EXERCISE GOAL: Instruction for the data below: set down exactly the lines from the line with "end end = if bool_decide" to the line with "if MAX_STRING <? n", inclusive, and no others.

Records from a dataset
#####

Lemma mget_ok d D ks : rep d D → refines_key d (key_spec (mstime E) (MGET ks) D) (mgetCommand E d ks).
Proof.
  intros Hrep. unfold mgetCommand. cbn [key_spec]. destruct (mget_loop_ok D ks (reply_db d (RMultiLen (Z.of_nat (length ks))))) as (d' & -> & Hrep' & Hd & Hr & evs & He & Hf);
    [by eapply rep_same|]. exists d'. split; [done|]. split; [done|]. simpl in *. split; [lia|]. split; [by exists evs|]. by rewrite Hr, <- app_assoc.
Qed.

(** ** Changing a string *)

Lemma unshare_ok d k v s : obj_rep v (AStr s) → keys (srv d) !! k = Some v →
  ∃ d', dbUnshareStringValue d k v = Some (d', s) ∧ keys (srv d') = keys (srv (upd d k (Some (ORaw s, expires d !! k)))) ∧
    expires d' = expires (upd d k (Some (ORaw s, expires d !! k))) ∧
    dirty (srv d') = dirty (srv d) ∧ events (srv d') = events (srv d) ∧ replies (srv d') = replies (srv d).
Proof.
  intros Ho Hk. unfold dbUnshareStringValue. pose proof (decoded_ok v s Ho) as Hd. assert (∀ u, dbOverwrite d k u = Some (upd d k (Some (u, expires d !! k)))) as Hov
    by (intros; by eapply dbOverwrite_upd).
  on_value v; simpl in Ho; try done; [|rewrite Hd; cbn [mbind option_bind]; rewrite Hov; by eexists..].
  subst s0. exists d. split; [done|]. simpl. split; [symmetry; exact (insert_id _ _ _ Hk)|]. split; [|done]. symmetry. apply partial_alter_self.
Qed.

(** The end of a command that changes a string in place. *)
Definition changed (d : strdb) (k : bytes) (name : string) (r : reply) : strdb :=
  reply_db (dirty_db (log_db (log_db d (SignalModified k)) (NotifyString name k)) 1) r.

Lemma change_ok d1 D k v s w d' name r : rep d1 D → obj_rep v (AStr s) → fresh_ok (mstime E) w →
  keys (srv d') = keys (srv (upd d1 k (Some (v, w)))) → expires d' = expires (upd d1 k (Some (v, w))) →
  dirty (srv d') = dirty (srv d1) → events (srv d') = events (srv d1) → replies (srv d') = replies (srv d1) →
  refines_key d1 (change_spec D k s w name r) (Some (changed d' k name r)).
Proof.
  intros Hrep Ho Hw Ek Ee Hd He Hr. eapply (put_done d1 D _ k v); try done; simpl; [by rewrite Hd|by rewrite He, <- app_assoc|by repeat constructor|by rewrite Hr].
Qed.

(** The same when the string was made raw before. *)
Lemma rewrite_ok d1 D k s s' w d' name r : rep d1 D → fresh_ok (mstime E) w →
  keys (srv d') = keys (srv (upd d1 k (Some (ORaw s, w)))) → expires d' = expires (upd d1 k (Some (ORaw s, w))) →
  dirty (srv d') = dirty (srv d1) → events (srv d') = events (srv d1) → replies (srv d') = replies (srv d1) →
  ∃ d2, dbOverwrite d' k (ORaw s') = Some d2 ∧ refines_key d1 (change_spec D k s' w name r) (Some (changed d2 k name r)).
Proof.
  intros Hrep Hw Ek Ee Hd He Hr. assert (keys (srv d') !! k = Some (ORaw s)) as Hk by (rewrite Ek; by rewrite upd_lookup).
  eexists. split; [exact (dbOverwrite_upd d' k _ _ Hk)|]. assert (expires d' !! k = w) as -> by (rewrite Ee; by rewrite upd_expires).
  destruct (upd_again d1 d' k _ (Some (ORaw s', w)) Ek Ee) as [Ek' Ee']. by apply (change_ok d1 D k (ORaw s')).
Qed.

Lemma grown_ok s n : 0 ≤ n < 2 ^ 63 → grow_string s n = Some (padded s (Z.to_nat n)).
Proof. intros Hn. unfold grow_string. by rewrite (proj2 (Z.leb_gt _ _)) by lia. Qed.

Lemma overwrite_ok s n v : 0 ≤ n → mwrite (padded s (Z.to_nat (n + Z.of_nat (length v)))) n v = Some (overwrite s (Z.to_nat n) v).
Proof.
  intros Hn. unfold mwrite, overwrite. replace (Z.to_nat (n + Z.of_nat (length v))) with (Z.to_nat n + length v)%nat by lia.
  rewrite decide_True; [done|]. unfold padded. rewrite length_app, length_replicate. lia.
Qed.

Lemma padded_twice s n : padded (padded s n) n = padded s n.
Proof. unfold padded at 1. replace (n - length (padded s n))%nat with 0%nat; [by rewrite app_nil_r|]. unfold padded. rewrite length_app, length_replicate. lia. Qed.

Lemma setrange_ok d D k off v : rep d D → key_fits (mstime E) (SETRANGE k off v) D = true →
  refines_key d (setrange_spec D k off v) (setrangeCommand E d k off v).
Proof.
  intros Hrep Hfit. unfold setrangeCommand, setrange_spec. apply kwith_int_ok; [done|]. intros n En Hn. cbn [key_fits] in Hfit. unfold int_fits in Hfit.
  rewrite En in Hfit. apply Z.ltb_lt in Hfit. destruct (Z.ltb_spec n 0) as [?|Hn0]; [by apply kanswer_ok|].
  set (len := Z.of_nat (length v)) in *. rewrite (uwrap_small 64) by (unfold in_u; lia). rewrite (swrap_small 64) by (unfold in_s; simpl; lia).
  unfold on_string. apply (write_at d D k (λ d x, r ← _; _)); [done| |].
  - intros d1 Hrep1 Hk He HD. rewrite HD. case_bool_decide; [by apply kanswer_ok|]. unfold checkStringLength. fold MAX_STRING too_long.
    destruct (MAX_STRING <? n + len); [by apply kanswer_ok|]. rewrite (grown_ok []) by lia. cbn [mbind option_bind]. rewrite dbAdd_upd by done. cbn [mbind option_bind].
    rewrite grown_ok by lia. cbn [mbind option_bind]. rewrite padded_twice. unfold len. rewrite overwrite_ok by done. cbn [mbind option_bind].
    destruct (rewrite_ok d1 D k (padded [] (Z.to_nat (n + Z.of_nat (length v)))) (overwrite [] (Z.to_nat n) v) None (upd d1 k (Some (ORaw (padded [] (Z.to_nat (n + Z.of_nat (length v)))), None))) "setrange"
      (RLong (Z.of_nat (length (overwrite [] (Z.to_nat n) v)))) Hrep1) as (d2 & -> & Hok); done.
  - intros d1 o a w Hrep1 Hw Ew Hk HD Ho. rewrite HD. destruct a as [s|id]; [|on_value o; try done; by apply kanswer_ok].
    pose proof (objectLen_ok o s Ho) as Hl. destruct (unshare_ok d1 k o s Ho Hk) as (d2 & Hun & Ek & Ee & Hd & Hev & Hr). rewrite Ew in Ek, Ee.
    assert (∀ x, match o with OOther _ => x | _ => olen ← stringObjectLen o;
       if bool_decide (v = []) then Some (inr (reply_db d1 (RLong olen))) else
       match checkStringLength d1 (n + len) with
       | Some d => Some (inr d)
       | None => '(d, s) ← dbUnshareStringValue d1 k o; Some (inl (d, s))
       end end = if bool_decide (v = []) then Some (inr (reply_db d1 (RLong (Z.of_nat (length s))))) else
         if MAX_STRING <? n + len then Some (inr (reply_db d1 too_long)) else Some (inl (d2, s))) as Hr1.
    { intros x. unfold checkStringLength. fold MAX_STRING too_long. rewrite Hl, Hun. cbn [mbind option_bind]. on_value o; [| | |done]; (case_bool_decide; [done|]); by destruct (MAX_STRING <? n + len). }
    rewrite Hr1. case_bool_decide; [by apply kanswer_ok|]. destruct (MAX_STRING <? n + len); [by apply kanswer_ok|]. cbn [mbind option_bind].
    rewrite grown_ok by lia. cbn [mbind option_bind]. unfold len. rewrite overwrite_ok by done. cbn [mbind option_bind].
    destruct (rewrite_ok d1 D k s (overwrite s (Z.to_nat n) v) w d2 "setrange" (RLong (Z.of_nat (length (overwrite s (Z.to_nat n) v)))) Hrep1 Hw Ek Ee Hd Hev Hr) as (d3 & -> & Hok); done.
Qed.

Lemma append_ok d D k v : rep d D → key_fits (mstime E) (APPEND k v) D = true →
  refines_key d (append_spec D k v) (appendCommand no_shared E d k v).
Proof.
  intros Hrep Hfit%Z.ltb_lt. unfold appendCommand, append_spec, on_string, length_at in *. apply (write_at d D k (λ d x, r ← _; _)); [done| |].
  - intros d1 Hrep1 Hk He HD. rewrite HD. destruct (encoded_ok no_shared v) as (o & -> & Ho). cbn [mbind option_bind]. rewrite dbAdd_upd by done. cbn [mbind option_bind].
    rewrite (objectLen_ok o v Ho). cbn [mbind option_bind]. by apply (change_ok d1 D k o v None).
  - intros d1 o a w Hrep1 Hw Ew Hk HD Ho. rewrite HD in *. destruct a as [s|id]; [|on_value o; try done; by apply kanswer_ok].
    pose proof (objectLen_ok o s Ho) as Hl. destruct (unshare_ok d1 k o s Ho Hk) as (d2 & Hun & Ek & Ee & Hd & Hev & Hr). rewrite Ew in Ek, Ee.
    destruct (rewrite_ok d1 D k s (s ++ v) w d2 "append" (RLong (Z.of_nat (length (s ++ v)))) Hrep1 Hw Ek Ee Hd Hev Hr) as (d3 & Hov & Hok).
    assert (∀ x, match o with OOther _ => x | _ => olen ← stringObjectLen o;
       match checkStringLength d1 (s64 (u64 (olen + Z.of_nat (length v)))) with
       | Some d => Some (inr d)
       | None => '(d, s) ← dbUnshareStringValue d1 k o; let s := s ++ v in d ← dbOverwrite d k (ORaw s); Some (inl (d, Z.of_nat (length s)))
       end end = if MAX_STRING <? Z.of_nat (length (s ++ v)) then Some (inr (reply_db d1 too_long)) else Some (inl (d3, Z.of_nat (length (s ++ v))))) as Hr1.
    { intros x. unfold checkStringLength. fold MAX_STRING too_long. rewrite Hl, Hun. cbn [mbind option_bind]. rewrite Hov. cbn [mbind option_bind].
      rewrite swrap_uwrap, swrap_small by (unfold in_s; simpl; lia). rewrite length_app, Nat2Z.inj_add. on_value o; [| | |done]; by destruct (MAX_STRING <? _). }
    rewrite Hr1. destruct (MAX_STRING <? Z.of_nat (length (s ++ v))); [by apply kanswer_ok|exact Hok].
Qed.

#####

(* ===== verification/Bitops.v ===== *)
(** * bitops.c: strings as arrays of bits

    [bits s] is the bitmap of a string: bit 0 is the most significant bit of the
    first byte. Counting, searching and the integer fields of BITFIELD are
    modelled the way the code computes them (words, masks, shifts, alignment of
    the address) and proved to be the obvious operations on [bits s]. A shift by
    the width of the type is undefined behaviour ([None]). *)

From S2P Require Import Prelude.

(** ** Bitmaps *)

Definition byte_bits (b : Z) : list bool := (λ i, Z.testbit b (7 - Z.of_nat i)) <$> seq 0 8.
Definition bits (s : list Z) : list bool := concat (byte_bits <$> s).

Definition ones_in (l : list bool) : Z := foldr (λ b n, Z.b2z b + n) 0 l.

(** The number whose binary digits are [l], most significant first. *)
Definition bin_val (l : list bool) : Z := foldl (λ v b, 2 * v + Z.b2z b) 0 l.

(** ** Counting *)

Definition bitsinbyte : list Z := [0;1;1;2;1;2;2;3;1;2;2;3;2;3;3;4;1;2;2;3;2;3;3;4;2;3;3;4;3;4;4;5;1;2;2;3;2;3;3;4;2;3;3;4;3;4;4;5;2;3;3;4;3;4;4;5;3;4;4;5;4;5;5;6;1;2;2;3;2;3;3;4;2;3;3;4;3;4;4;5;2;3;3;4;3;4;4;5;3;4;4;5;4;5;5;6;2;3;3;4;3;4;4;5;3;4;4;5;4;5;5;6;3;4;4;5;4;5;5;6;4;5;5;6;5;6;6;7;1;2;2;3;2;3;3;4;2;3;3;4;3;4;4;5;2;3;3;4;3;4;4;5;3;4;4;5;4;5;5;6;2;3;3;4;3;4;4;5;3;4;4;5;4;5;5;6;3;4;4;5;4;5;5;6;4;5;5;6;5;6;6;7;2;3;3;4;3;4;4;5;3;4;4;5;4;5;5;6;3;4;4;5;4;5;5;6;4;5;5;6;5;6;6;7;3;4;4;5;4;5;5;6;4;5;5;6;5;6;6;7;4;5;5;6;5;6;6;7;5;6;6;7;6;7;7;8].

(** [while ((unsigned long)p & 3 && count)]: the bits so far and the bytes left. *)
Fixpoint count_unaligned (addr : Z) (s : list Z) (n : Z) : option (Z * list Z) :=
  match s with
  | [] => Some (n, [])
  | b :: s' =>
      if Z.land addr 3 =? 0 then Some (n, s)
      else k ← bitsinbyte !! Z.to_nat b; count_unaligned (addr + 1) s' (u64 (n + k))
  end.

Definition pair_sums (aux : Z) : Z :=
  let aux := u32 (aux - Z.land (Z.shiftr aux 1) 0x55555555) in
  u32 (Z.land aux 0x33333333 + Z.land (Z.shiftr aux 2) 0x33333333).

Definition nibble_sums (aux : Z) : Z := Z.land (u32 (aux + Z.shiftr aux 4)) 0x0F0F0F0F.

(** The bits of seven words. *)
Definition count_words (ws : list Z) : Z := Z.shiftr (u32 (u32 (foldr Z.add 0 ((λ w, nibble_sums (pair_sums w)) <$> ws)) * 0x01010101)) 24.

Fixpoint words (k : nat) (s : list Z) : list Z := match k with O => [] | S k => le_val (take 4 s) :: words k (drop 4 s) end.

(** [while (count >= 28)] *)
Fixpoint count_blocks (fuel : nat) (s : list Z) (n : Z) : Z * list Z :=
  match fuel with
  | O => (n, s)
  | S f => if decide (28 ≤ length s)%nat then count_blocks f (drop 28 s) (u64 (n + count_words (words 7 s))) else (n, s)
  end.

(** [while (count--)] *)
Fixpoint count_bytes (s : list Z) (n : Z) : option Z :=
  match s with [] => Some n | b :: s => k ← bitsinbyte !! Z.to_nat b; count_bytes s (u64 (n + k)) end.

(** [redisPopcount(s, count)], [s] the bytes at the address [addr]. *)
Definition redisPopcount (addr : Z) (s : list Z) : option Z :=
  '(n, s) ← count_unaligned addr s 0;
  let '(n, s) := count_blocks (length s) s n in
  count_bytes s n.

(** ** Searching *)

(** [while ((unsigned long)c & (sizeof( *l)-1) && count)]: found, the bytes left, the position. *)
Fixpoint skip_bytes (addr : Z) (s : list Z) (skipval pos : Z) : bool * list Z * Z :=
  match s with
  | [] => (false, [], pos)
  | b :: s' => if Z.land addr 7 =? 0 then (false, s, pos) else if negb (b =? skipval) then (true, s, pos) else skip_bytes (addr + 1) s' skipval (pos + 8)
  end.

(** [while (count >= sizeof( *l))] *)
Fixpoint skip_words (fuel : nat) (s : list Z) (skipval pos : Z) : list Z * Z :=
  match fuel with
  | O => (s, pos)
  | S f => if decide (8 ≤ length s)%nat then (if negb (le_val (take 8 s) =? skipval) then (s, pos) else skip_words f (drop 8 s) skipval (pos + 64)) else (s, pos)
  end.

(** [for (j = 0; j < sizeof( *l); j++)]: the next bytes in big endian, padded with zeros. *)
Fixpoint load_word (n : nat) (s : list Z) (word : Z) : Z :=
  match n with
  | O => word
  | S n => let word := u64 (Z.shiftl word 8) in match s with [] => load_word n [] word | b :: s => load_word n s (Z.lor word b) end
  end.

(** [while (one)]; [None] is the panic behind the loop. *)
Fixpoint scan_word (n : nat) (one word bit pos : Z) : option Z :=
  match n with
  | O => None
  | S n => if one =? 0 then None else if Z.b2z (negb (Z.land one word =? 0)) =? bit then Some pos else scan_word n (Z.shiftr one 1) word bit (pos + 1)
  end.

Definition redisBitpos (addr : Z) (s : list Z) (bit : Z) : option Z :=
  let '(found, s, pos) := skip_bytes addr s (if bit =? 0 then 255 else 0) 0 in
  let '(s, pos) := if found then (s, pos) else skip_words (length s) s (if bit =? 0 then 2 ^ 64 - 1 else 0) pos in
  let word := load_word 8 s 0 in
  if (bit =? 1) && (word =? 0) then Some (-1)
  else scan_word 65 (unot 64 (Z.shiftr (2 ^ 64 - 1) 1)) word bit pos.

#####

SOLUTION FOR THIS TASK:
       end end = if bool_decide (v = []) then Some (inr (reply_db d1 (RLong (Z.of_nat (length s))))) else
         if MAX_STRING <? n + len then Some (inr (reply_db d1 too_long)) else Some (inl (d2, s))) as Hr1.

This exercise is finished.